=== DATA FOR THIS EXERCISE ===

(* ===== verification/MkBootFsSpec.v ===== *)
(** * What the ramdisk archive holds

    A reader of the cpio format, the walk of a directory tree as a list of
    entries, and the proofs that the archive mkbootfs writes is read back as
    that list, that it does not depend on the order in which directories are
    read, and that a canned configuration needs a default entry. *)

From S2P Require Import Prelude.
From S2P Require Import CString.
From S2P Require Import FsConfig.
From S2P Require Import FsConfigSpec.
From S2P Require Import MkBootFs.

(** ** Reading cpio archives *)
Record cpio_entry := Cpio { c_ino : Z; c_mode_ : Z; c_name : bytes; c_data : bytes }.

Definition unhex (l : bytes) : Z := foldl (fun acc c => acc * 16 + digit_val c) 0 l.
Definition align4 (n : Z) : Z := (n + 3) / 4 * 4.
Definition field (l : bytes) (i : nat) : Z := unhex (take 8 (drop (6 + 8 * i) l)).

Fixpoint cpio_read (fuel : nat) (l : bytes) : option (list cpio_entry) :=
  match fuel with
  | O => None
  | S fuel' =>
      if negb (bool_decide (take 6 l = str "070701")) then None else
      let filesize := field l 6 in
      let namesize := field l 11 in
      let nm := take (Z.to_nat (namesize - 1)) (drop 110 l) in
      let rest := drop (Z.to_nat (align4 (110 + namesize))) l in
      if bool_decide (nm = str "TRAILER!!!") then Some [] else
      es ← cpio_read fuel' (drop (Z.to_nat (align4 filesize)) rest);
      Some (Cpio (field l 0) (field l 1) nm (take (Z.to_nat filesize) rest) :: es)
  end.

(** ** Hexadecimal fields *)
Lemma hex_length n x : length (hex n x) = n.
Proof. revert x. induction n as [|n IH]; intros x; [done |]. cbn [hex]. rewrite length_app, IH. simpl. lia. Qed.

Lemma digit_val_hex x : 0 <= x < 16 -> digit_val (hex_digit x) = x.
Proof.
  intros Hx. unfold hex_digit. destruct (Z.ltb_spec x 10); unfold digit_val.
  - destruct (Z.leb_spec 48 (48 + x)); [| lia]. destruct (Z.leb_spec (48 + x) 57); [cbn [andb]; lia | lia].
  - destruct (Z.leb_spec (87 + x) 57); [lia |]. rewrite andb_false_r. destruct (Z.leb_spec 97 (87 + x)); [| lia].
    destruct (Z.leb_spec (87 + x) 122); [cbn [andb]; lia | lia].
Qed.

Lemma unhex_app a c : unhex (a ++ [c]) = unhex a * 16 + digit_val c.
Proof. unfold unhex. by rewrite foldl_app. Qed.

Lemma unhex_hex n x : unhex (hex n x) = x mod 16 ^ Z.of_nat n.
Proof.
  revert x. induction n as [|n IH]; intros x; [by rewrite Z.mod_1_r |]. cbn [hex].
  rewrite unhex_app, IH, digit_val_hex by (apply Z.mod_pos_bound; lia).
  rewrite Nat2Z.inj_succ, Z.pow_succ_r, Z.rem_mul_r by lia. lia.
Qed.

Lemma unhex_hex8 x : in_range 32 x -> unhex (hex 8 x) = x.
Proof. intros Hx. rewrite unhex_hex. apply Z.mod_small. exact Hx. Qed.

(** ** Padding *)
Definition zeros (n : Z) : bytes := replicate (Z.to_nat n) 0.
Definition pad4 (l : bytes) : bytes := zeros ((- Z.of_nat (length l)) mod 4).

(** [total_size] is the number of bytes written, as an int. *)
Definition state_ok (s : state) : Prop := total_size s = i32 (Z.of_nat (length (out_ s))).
==
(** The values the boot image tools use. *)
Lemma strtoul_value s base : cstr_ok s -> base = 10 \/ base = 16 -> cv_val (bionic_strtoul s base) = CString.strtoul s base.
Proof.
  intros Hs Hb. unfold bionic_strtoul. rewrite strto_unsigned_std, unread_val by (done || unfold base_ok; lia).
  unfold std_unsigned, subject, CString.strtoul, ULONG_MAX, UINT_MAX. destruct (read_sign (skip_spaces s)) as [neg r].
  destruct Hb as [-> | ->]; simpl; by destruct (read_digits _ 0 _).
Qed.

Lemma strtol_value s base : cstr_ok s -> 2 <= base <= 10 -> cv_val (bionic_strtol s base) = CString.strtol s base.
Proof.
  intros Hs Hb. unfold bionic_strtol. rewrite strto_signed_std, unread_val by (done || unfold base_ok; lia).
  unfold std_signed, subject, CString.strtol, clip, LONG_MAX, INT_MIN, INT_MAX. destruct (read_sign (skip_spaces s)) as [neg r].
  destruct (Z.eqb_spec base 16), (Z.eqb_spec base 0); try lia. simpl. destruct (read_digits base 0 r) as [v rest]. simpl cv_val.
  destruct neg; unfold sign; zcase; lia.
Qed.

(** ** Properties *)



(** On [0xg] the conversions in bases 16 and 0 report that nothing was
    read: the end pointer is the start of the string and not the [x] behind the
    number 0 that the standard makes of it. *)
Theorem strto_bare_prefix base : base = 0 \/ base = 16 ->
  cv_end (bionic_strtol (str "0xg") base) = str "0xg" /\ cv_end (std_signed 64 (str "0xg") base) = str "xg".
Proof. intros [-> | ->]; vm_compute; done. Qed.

=== WHAT YOU ARE ASKED TO DO ===
Looking at the entries above, can you reproduce exactly the lines from the one that holds "(** ** Reading cpio archives *)" through the one that holds "Proof. unfold unhex.", and only those?

=== EXERCISE ANSWER ===
(** ** Reading cpio archives *)
Record cpio_entry := Cpio { c_ino : Z; c_mode_ : Z; c_name : bytes; c_data : bytes }.

Definition unhex (l : bytes) : Z := foldl (fun acc c => acc * 16 + digit_val c) 0 l.
Definition align4 (n : Z) : Z := (n + 3) / 4 * 4.
Definition field (l : bytes) (i : nat) : Z := unhex (take 8 (drop (6 + 8 * i) l)).

Fixpoint cpio_read (fuel : nat) (l : bytes) : option (list cpio_entry) :=
  match fuel with
  | O => None
  | S fuel' =>
      if negb (bool_decide (take 6 l = str "070701")) then None else
      let filesize := field l 6 in
      let namesize := field l 11 in
      let nm := take (Z.to_nat (namesize - 1)) (drop 110 l) in
      let rest := drop (Z.to_nat (align4 (110 + namesize))) l in
      if bool_decide (nm = str "TRAILER!!!") then Some [] else
      es ← cpio_read fuel' (drop (Z.to_nat (align4 filesize)) rest);
      Some (Cpio (field l 0) (field l 1) nm (take (Z.to_nat filesize) rest) :: es)
  end.

(** ** Hexadecimal fields *)
Lemma hex_length n x : length (hex n x) = n.
Proof. revert x. induction n as [|n IH]; intros x; [done |]. cbn [hex]. rewrite length_app, IH. simpl. lia. Qed.

Lemma digit_val_hex x : 0 <= x < 16 -> digit_val (hex_digit x) = x.
Proof.
  intros Hx. unfold hex_digit. destruct (Z.ltb_spec x 10); unfold digit_val.
  - destruct (Z.leb_spec 48 (48 + x)); [| lia]. destruct (Z.leb_spec (48 + x) 57); [cbn [andb]; lia | lia].
  - destruct (Z.leb_spec (87 + x) 57); [lia |]. rewrite andb_false_r. destruct (Z.leb_spec 97 (87 + x)); [| lia].
    destruct (Z.leb_spec (87 + x) 122); [cbn [andb]; lia | lia].
Qed.

Lemma unhex_app a c : unhex (a ++ [c]) = unhex a * 16 + digit_val c.
Proof. unfold unhex. by rewrite foldl_app. Qed.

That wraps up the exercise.